Baby's first junk food: How companies prey on new parents



Almost two-thirds of supermarket baby food is unhealthy while nearly all baby food labels contain misleading marketing claims designed to "trick" parents.

Those are the conclusions of an eyebrow-raising study in which researchers at Australia's George Institute for Global Health analyzed 651 foods marketed for children ages 6 months to 36 months at 10 supermarket chains in the United States.

The study, published in the peer-reviewed journal Nutrients on Wednesday, found that 60% of the foods failed to meet nutritional standards set by the World Health Organization.

'Our findings highlight the urgent need for better regulation and guidance in the infant and toddler foods market in the United States - the health of future generations depends on it.'

In addition, 70% of the baby food failed to meet protein requirements, 44% exceeded total sugar recommendations, 25% failed to meet calorie recommendations, and 20% exceeded recommended sodium limits set by the WHO.

The study said the most concerning products were snack foods and pouches.

"Research shows 50% of the sugar consumed from infant foods comes from pouches, and we found those were some of the worst offenders,” said Dr. Elizabeth Dunford, senior study author and an adjunct assistant professor of nutrition at the University of North Carolina at Chapel Hill.

Sales of such convenient baby food pouches soared 900% in the U.S.in the past 13 years, according to the study.

"These pouches are very worrisome. Children have to learn to chew, so they should be eating regular fruits, not pureed, sweetened things in a pouch. Often, these blends are not natural and much sweeter than real fruit, so the child’s being taught to only like super sweet things," said Dr. Mark Corkins, a University of Tennessee gastroenterologist and a chair of the American Academy of Pediatrics Committee on Nutrition.

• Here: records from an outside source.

Lemma collect_sessions_surviving (e : env) (user_id : string)
      (session_ids : list string) :
  forall messages w,
    map sd_session_id (fst (collect_sessions e user_id session_ids messages w))
    = map sd_session_id messages ++ surviving e (calls is_store_call w) session_ids.
Proof.
  induction session_ids as [|sid rest IH]; intros messages w; simpl.
  - now rewrite app_nil_r.
  - rewrite query_messages_run.
    destruct (store_fault e (calls is_store_call w)); rewrite IH, calls_log; simpl.
    + reflexivity.
    + now rewrite map_app, <- app_assoc.
Qed.

Lemma history_session_ids (e : env) (user_id : string) (limit : Z) (w : world) :
  cosmos_enabled e = true ->
  store_fault e (calls is_store_call w) = None ->
  map sd_session_id (fst (get_last_messages_from_cosmos e user_id limit w))
  = surviving e (S (calls is_store_call w))
              (unique_loop limit (select_sessions (docs w) user_id) [] []).
Proof.
  intros Hen Hup. unfold get_last_messages_from_cosmos, get_latest_session_ids.
  rewrite Hen, query_sessions_run, Hup. cbn [negb fst snd].
  destruct (unique_loop limit (select_sessions (docs w) user_id) [] [])
    as [|sid sids]; [reflexivity | ].
  rewrite collect_sessions_surviving, calls_log. reflexivity.
Qed.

Corkins noted that children not exposed to a variety of textures of food can "develop a texture aversion and will refuse anything but smooth, pureed types of foods."

According to the study, "Snack and finger foods, such as fruit bars, cereal bars, and puffed snacks, made up nearly 20% of products available for purchase in 2023, yet had some of the lowest compliance rates across the WHO's nutrition and promotional criteria. These foods contained low levels of protein and high levels of energy, sodium, and sugar and frequently contained added free sugars and sweeteners."

Dunford noted that consumption of processed foods in early childhood can set lifelong habits of poor eating that could lead to obesity, diabetes, and some cancers.

She continued, "Time-poor parents are increasingly choosing convenience foods, unaware that many of these products lack key nutrients needed for their child’s development and tricked into believing they are healthier than they really are."

The study also found that 99.4% of the baby food analyzed had misleading marketing claims on the labels that violated the WHO's promotional guidelines. On average, products contained four misleading marketing claims; some had as many as eleven.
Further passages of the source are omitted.